§ What is being asked
Copy each line below that contains "userId".

§ Collected data entries
-=-=-=-=-

(** The values given to [useState]. *)
Definition initial : state := State None true false false false None.

(** The effect run on mount: when [initializeApp], [getAuth] and
    [getFirestore] go through, the handles are set and the listener is
    registered; when one of them throws, the [catch] clears [loading]. *)
Definition mount (initialized : bool) (st : state) : state :=
  if initialized
  then State (user st) (loading st) true true true (userId st)
  else State (user st) false (firebaseInitialized st) (db st) (auth st) (userId st).

(** The listener given to [onAuthStateChanged], once through.
    [signInFails] tells whether the automatic sign-in (with the custom
    token when there is one, anonymous otherwise) throws. *)
Definition onAuthStateChanged (currentUser : option firebase_user) (signInFails : bool)
    (st : state) : state :=
  match currentUser with
  | Some cu =>
      State (Some cu) false (firebaseInitialized st) (db st) (auth st) (Some (uid cu))
  | None =>
      if signInFails
      then State None false (firebaseInitialized st) (db st) (auth st) None
      else State (user st) false (firebaseInitialized st) (db st) (auth st) (userId st)
  end.

Inductive screen : Type :=
| ShowLoading
| ShowAuthScreen
| ShowDashboard.

(** What [App] returns. *)
Definition render (st : state) : screen :=
  if loading st || negb (firebaseInitialized st) then ShowLoading
  else match user st with
       | None => ShowAuthScreen
       | Some _ => ShowDashboard
       end.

-=-=-=-=-

§ Task solution
  then State (user st) (loading st) true true true (userId st)
  else State (user st) false (firebaseInitialized st) (db st) (auth st) (userId st).
      else State (user st) false (firebaseInitialized st) (db st) (auth st) (userId st)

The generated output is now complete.